HOUSTON – Houston Mayor Sylvester Turner and local officials held a news conference at the University of Houston Monday to announce a competition between Houston-area universities to see which school can register the most students and alumni to receive doses of the COVID-19 vaccine.
Monday is the first day all adults in Texas are eligible for the COVID-19 vaccine. The initiative will be known as the Take Your Best Shot college challenge.
Turner said the Take Your Best Shot challenge is a friendly competition to get as many students vaccinated as possible to stop the spread of the coronavirus. He said as those people wait to get the vaccine, to please get tested in the meantime.
Rice University said they are still waiting to receive vaccinations from the state in order to offer them to all students and staff. They do not know when that will happen.
The University of Houston
The University of Houston said they’ve vaccinated about 2,200 eligible students, faculty and staff so far.
Texas Southern University
Texas southern university partnered with Baylor St. Luke to administer first and second doses on campus. Register here.
“Some of the pharmacy faculty are actually certified to give vaccinations and immunizations so we’re making sure that everyone is on board and ready to go in case we have a large volume,” said Rashid Mosavin, Dean of College of Pharmacy Health Sciences.
He said they’ve vaccinated thousands of people already since they opened Nabrit Hall for vaccinations in mid-February.

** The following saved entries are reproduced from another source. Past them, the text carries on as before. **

(** [BaseHandler.cache_and_finish] *)
Definition cache_and_finish (content : string) : M unit :=
  write (utf8 E content) ;;
  let burl := uri in
  let bcontent := utf8 E content in
  cache_set burl bcontent (py_int (Qplus now (cache_expiry E))).

(** The decorator [cached]. *)
Definition cached (method : M unit) : M unit :=
  cached_response <- cache_get uri ;;
  match cached_response with
  | Some content => write content
  | None => method
  end.

(** [RenderingHandler.finish_notebook] *)
Definition finish_notebook (nbjson url : json) : M unit :=
  r <- pool_submit nbjson url ;;
  match r with
  | Rendered nbhtml config =>
      html <- render_template (notebook_html nbhtml config) ;;
      cache_and_finish html
  | NbFormatError => raise (WebHTTPError 400)
  | RenderCrash what => raise (RenderFailure what)
  end.

Definition IndexHandler_get : M unit :=
  html <- render_template index_html ;; write (utf8 E html).

Definition FAQHandler_get : M unit :=
  html <- render_template faq_md ;; write (utf8 E html).

Definition URLHandler_get (secure url : string) : M unit :=
  cached (
    let proto := "http" +:+ secure in
    let remote_url := proto +:+ "://" +:+ url in
    response <- fetch remote_url ;;
    rethrow_error response ;;
    nbjson <- or_raise UnicodeDecodeError (decode_utf8 E (body response)) ;;
    finish_notebook (JStr nbjson) (JStr remote_url)).

Definition gist_entries (gist_id : json) (items : list (string * json)) : list gist_entry :=
  map (fun kv => mk_gist_entry (fst kv) ("/" +:+ py_str gist_id +:+ "/" +:+ fst kv)) items.

Definition GistHandler_get (gist_id filename : string) : M unit :=
  cached (
    response <- get_gist gist_id ;;
    rethrow_error response ;;
    data <- loads_body response ;;
    gist_id <- lift (getitem data "id") ;;
    files <- lift (getitem data "files") ;;
    n <- lift (py_len files) ;;
    filename <- (if Nat.eqb n 1 then lift (first_key files) else ret filename) ;;
    if truthy filename then
      file <- lift (getitem files filename) ;;
      nbjson <- lift (getitem file "content") ;;
      raw_url <- lift (getitem file "raw_url") ;;
      finish_notebook nbjson raw_url
    else if truthy filename then
      raise (WebHTTPError 404)
    else
      items <- lift (py_items files) ;;
      html <- render_template (gistlist_html (gist_entries gist_id items)) ;;
      cache_and_finish html).

Definition GistRedirectHandler_get (gist_id file : string) : M unit :=
  let new_url := "/gist/" +:+ gist_id in
  let new_url := if truthy file then new_url +:+ "/" +:+ file else new_url in
  redirect new_url.

Definition RawGitHubURLHandler_get (user repo path : string) : M unit :=
  let new_url := "/github/" +:+ user +:+ "/" +:+ repo +:+ "/blob/" +:+ path in
  redirect new_url.

Definition GitHubRedirectHandler_get (user repo ref path : string) : M unit :=
  let new_url := "/github/" +:+ user +:+ "/" +:+ repo +:+ "/" +:+ ref +:+ "/" +:+ path in
  redirect new_url.

Definition repo_entry_of (repo : json) : pyexn + repo_entry :=
  match getitem repo "name" with
  | inl e => inl e
  | inr name => inr (mk_repo_entry name name)
  end.

Definition GitHubUserHandler_get (user : string) : M unit :=
  cached (
    response <- get_repos user ;;
    rethrow_error response ;;
    repos <- loads_body response ;;
    repos <- lift (py_iter repos) ;;
    entries <- lift (traverse repo_entry_of repos) ;;
    html <- render_template (userview_html entries) ;;
    cache_and_finish html).

Definition GitHubRepoHandler_get (user repo : string) : M unit :=
  redirect ("/github/" +:+ user +:+ "/" +:+ repo +:+ "/tree/master/").

Definition tree_entry_of (user repo ref : string) (file : json) : pyexn + tree_entry :=
  match getitem file "name" with
  | inl e => inl e
  | inr name =>
      match getitem file "path" with
      | inl e => inl e
      | inr path =>
          match getitem file "type" with
          | inl e => inl e
          | inr type =>
              let app := if is_dir type then "tree" else "blob" in
              inr (mk_tree_entry name
                     ("/github/" +:+ user +:+ "/" +:+ repo +:+ "/" +:+ app +:+ "/"
                        +:+ ref +:+ "/" +:+ py_str path)
                     (if is_dir type then "icon-folder-open" else "icon-file"))
          end
      end
  end.

Definition GitHubTreeHandler_get (user repo ref path : string) : M unit :=
  cached (
    if negb (endswith uri "/") then redirect (uri +:+ "/")
    else
      let path := rstrip_slash path in
      response <- get_contents user repo path ref ;;
      rethrow_error response ;;
      contents <- loads_body response ;;
      match contents with
      | JList files =>
          let base_url := "/github/" +:+ user +:+ "/" +:+ repo +:+ "/tree/" +:+ ref in
          let path_list :=
            mk_crumb base_url repo
              :: (if truthy path then crumbs base_url (split_slash path) else []) in
          entries <- lift (traverse (tree_entry_of user repo ref) files) ;;
          html <- render_template (treelist_html entries path_list) ;;
          cache_and_finish html
      | _ =>
          redirect ("/github/" +:+ user +:+ "/" +:+ repo +:+ "/blob/" +:+ ref +:+ "/" +:+ path)
      end).

(** The first [try] block of [GitHubBlobHandler.get]: [None] when it raises. *)
Definition decode_content (contents : json) : option string :=
  match getitem contents "content" with
  | inr (JStr s) =>
      match encode_ascii E s with
      | Some b => b64decode E b
      | None => None
      end
  | _ => None
  end.

Definition GitHubBlobHandler_get (user repo ref path : string) : M unit :=
  cached (
    response <- get_contents user repo path ref ;;
    rethrow_error response ;;
    contents <- loads_body response ;;
    if is_list contents then
      redirect ("/github/" +:+ user +:+ "/" +:+ repo +:+ "/tree/" +:+ ref +:+ "/" +:+ path +:+ "/")
    else
      match decode_content contents with
      | None =>
          (* the log call of the except block reads contents['url'] *)
          lift (getitem contents "url") ;;
          raise (WebHTTPError 400)
      | Some filedata =>
          name <- lift (getitem contents "name") ;;
          is_notebook <- lift (json_endswith name ".ipynb") ;;
          if (is_notebook : bool) then
            match decode_utf8 E filedata with
            | None =>
                lift (getitem contents "url") ;;
                raise (WebHTTPError 400)
            | Some nbjson =>
                let raw_url := "https://raw.github.com/" +:+ user +:+ "/" +:+ repo
                                 +:+ "/" +:+ ref +:+ "/" +:+ path in
                (* the message argument reads contents['url'] *)
                lift (getitem contents "url") ;;
                finish_notebook (JStr nbjson) (JStr raw_url)
            end
          else
            set_header "Content-Type" "text/plain" ;;
            write filedata
      end).

Definition AddSlashHandler_get : M unit := redirect (uri +:+ "/").

Definition RemoveSlashHandler_get : M unit := redirect (rstrip_slash uri).

(** tornado calls [get] with the matched groups as positional arguments. *)
Definition call_get (h : handler_class) (args : list string) : M unit :=
  match h, args with
  | IndexHandler, [] => IndexHandler_get
  | FAQHandler, [] => FAQHandler_get
  | GitHubRedirectHandler, [user; repo; ref; path] => GitHubRedirectHandler_get user repo ref path
  | RawGitHubURLHandler, [user; repo; path] => RawGitHubURLHandler_get user repo path
  | URLHandler, [secure; url] => URLHandler_get secure url
  | AddSlashHandler, _ => AddSlashHandler_get
  | GitHubUserHandler, [user] => GitHubUserHandler_get user
  | GitHubRepoHandler, [user; repo] => GitHubRepoHandler_get user repo
  | RemoveSlashHandler, _ => RemoveSlashHandler_get
  | GitHubBlobHandler, [user; repo; ref; path] => GitHubBlobHandler_get user repo ref path
  | GitHubTreeHandler, [user; repo; ref; path] => GitHubTreeHandler_get user repo ref path
  | GistHandler, [gist_id] => GistHandler_get gist_id ""
  | GistHandler, [gist_id; filename] => GistHandler_get gist_id filename
  | GistRedirectHandler, [gist_id] => GistRedirectHandler_get gist_id ""
  | GistRedirectHandler, [gist_id; file] => GistRedirectHandler_get gist_id file
  | _, _ => raise TypeError
  end.

End Handlers.

(** ** tornado's request execution *)

(** The keys of [httplib.responses]. *)
Definition known_status (code : Z) : bool :=
  existsb (Z.eqb code)
    [100; 101; 200; 201; 202; 203; 204; 205; 206;
     300; 301; 302; 303; 304; 305; 306; 307;
     400; 401; 402; 403; 404; 405; 406; 407; 408; 409; 410; 411; 412; 413;
     414; 415; 416; 417; 500; 501; 502; 503; 504; 505].

(** [RequestHandler._handle_request_exception]: a [tornado.web.HTTPError]
    is sent with its own status code, every other exception is an uncaught
    exception and is sent as 500. *)
Definition status_of_exception (e : pyexn) : Z :=
  match e with
  | WebHTTPError code => if known_status code then code else 500
  | _ => 500
  end.

Definition default_headers : header_map :=
  {["Content-Type" := "text/html; charset=UTF-8"]}.

Definition fresh_response : response := mkResponse 200 default_headers "".

(** [RequestHandler.send_error]: what was written so far is dropped and the
    error page of the status is sent. *)
Definition send_error (E : Env) (st : state) (code : Z) : state :=
  mkState (cache st) (calls st) (mkResponse code default_headers (error_page E code)).

(** One request against the cache [c] at time [now]: route the path, unquote
    the groups, run the handler's [get], and finish the response.  The
    result holds the response sent, the cache afterwards and the calls
    made. *)
Definition serve (E : Env) (now : Q) (c : store) (uri : string) : state :=
  let st0 := mkState c [] fresh_response in
  match route uri with
  | None => send_error E st0 404
  | Some (h, gs) =>
      match mapM (unquote E) gs with
      | None => send_error E st0 400
      | Some args =>
          match call_get E uri now h args st0 with
          | (Done _, st) => st
          | (Raise e, st) => send_error E st (status_of_exception e)
          end
      end
  end.

(** Which calls reach the Provider Client or the Render Offload Pool. *)
Definition is_provider_or_pool (ev : event) : bool :=
  match ev with
  | Fetch _ | GetGist _ | GetRepos _ | GetContents _ _ _ _ | PoolSubmit _ _ => true
  | _ => false
  end.

Definition is_provider (ev : event) : bool :=
  match ev with
  | Fetch _ | GetGist _ | GetRepos _ | GetContents _ _ _ _ => true
  | _ => false
  end.

Definition is_render_template (ev : event) : bool :=
  match ev with RenderTemplate _ => true | _ => false end.

Definition is_cache_set (ev : event) : bool :=
  match ev with CacheSet _ _ _ => true | _ => false end.

(** ** A concrete environment for running the handlers *)

Definition ok_response (body : string) : HTTPResponse := mkHTTPResponse None body.
Definition failed_response (code : Z) : HTTPResponse :=
  mkHTTPResponse (Some (HTTPClientError code)) "".

Definition demo_file (content raw_url : string) : json :=
  JDict (list_to_map [("content", JStr content); ("raw_url", JStr raw_url)]).

Definition demo_gist_one : json :=
  JDict (list_to_map
    [("id", JStr "ab12cd34");
     ("files", JDict (list_to_map
        [("a.ipynb", demo_file "NOTEBOOK" "https://gist.example/raw/a.ipynb")]))]).

Definition demo_gist_two : json :=
  JDict (list_to_map
    [("id", JStr "ab12cd34");
     ("files", JDict (list_to_map
        [("a.ipynb", demo_file "NOTEBOOK" "https://gist.example/raw/a.ipynb");
         ("notes.txt", demo_file "hello" "https://gist.example/raw/notes.txt")]))]).

Definition demo_blob (name content : string) : json :=
  JDict (list_to_map
    [("name", JStr name); ("content", JStr content);
     ("url", JStr "https://api.github.com/repos/acme/demo/contents/x")]).

Definition demo_listing : json :=
  JList [JDict (list_to_map
           [("name", JStr "src"); ("path", JStr "src"); ("type", JStr "dir")]);
         JDict (list_to_map
           [("name", JStr "a.ipynb"); ("path", JStr "a.ipynb"); ("type", JStr "file")])].

(** Response bodies are tags that [json_loads] maps to the values above; a
    notebook renders unless its text is BROKEN; base64 text decodes unless it
    holds an exclamation mark; bytes decode as UTF-8 unless they hold the
    byte 255. *)
Definition demo_json_loads (t : string) : option json :=
  if String.eqb t "gist-one" then Some demo_gist_one
  else if String.eqb t "gist-two" then Some demo_gist_two
  else if String.eqb t "listing" then Some demo_listing
  else if String.eqb t "blob-notebook" then Some (demo_blob "a.ipynb" "NOTEBOOK")
  else if String.eqb t "blob-text" then Some (demo_blob "notes.txt" "hello")
  else if String.eqb t "blob-bad-base64" then Some (demo_blob "a.ipynb" "!!")
  else if String.eqb t "blob-bad-utf8" then Some (demo_blob "a.ipynb" "latin")
  else None.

Adlem Anikputa just became eligible Monday and received a vaccine at TSU. He said he has a job in social work and worried about what could happen if he didn’t get a vaccine soon.
“I just want to make sure that I actually have this so I don’t have to be in the hospital. At least if I take the vaccine, there will be less chance of me going to the hospital,” Anikputa said.
The Department of State Health Services said in a press conference Monday, the vaccine is becoming more widely accessible and there are fewer hospitalizations and deaths.